Exercise directions |
Among the entries below, one line contains "List.flat_map UTF16EncodeCodePoint cps." and another contains "space becomes one". Transcribe those two lines and every line between them, exactly.

Exercise material |

■ ■ ■

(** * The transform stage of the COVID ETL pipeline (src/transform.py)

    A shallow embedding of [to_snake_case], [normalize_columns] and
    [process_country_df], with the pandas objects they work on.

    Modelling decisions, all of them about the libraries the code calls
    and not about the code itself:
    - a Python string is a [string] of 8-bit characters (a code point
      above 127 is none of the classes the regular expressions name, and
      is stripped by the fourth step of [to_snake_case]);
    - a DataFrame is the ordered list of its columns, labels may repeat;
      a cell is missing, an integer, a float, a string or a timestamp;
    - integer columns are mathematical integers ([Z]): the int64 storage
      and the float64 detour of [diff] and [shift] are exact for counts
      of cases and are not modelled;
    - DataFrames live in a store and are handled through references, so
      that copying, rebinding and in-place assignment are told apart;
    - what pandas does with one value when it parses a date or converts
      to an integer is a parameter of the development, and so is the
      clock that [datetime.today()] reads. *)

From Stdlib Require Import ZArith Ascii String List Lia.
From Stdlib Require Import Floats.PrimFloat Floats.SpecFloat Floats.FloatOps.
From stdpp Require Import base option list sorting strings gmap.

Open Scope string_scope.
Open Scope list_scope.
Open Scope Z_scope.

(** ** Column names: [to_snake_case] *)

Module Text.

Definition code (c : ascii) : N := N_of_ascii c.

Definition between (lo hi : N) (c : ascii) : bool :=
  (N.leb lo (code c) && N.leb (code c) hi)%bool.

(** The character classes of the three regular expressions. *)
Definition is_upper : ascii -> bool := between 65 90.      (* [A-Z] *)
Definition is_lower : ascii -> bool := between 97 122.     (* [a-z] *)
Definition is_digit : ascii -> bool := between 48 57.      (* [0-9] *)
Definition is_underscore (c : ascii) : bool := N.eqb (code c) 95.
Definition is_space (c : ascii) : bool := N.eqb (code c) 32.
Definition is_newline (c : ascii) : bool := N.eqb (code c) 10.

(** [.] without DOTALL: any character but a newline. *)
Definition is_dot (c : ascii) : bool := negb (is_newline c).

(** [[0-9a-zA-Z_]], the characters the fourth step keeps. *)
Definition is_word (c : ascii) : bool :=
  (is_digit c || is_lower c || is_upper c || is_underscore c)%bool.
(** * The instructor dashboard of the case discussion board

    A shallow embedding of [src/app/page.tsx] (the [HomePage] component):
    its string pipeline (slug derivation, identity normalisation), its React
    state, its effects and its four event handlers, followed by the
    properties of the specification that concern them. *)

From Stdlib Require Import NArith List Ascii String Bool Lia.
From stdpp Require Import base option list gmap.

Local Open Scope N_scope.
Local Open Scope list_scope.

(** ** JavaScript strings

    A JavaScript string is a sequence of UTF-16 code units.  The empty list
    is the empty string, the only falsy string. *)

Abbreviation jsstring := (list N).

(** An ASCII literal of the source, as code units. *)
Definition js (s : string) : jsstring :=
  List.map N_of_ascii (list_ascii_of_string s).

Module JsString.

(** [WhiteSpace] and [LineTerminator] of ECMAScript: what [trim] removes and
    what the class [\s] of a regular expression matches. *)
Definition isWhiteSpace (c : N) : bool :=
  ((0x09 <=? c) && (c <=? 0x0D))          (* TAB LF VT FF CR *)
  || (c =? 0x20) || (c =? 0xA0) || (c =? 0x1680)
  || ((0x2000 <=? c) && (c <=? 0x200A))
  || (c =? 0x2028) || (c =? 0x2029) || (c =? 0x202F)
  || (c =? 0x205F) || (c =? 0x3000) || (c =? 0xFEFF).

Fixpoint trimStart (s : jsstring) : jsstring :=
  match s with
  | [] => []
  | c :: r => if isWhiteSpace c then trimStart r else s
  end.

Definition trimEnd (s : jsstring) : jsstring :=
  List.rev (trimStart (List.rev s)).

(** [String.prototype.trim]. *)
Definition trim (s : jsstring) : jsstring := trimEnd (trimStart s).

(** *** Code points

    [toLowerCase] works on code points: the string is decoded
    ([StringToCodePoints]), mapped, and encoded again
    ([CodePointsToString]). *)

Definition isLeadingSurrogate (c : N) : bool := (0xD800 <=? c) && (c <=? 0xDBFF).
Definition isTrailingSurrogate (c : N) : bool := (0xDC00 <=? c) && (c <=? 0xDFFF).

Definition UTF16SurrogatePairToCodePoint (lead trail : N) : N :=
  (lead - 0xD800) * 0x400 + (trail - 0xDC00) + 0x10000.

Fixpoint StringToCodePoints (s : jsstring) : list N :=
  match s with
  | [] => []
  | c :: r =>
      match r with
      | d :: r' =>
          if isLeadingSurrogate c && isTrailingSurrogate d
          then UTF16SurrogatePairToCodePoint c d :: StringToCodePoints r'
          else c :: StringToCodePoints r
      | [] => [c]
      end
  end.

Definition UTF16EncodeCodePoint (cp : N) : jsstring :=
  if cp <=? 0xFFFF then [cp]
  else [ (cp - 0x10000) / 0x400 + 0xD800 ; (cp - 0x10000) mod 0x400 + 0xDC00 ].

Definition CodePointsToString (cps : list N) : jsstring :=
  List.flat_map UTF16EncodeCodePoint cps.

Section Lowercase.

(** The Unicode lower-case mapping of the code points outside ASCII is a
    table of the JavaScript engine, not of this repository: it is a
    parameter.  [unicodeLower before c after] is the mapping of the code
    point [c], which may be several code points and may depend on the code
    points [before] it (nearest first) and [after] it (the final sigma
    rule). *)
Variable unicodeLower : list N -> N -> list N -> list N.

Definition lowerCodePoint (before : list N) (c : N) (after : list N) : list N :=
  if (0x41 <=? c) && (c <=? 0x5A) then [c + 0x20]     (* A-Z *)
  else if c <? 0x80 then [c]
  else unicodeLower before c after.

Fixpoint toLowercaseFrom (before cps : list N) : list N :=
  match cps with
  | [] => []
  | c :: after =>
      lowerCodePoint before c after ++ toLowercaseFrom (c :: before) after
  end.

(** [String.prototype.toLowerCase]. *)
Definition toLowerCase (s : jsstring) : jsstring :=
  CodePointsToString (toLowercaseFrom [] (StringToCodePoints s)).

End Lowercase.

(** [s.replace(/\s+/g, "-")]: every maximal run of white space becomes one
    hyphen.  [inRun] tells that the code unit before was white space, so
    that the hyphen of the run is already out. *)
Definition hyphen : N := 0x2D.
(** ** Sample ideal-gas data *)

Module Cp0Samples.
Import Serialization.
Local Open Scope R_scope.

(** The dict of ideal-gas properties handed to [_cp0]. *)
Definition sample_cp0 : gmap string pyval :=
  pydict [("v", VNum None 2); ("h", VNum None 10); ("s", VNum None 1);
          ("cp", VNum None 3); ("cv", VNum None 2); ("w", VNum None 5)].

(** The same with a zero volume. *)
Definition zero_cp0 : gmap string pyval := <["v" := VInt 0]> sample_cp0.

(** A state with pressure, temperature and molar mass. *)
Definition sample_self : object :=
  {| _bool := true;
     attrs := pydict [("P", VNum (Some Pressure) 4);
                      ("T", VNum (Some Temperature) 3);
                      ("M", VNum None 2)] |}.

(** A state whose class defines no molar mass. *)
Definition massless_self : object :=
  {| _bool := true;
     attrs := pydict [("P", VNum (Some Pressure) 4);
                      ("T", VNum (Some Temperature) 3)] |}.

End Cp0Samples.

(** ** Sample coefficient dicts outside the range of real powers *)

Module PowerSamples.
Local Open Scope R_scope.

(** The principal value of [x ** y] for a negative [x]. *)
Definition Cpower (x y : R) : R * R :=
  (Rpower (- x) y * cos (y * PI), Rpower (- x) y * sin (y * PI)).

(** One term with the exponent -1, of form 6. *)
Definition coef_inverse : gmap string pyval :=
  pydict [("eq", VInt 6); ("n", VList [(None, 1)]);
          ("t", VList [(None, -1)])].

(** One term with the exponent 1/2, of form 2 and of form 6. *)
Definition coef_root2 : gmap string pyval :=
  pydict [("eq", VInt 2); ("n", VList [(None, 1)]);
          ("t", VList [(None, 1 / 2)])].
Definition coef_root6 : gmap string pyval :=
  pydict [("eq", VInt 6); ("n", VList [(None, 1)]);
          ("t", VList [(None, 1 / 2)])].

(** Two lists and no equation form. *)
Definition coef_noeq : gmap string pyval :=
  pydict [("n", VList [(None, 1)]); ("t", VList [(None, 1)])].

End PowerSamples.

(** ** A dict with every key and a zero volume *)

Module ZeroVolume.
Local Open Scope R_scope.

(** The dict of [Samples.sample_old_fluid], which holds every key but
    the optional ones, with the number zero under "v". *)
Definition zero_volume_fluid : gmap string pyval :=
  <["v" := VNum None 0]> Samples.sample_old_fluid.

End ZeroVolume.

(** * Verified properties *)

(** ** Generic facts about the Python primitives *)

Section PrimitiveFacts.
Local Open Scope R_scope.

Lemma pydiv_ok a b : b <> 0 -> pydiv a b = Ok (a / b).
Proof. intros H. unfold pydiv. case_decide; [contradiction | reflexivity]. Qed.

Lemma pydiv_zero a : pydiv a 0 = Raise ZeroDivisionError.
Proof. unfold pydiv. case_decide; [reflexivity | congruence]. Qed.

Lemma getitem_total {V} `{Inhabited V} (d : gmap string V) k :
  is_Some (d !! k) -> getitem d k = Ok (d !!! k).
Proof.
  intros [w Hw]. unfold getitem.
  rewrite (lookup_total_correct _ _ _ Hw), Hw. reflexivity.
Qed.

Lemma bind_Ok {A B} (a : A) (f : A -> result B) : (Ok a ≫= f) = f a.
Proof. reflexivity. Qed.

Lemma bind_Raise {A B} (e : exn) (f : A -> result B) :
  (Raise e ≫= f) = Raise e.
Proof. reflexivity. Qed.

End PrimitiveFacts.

■ ■ ■

Exercise response |
  List.flat_map UTF16EncodeCodePoint cps.

Section Lowercase.

(** The Unicode lower-case mapping of the code points outside ASCII is a
    table of the JavaScript engine, not of this repository: it is a
    parameter.  [unicodeLower before c after] is the mapping of the code
    point [c], which may be several code points and may depend on the code
    points [before] it (nearest first) and [after] it (the final sigma
    rule). *)
Variable unicodeLower : list N -> N -> list N -> list N.

Definition lowerCodePoint (before : list N) (c : N) (after : list N) : list N :=
  if (0x41 <=? c) && (c <=? 0x5A) then [c + 0x20]     (* A-Z *)
  else if c <? 0x80 then [c]
  else unicodeLower before c after.

Fixpoint toLowercaseFrom (before cps : list N) : list N :=
  match cps with
  | [] => []
  | c :: after =>
      lowerCodePoint before c after ++ toLowercaseFrom (c :: before) after
  end.

(** [String.prototype.toLowerCase]. *)
Definition toLowerCase (s : jsstring) : jsstring :=
  CodePointsToString (toLowercaseFrom [] (StringToCodePoints s)).

End Lowercase.

(** [s.replace(/\s+/g, "-")]: every maximal run of white space becomes one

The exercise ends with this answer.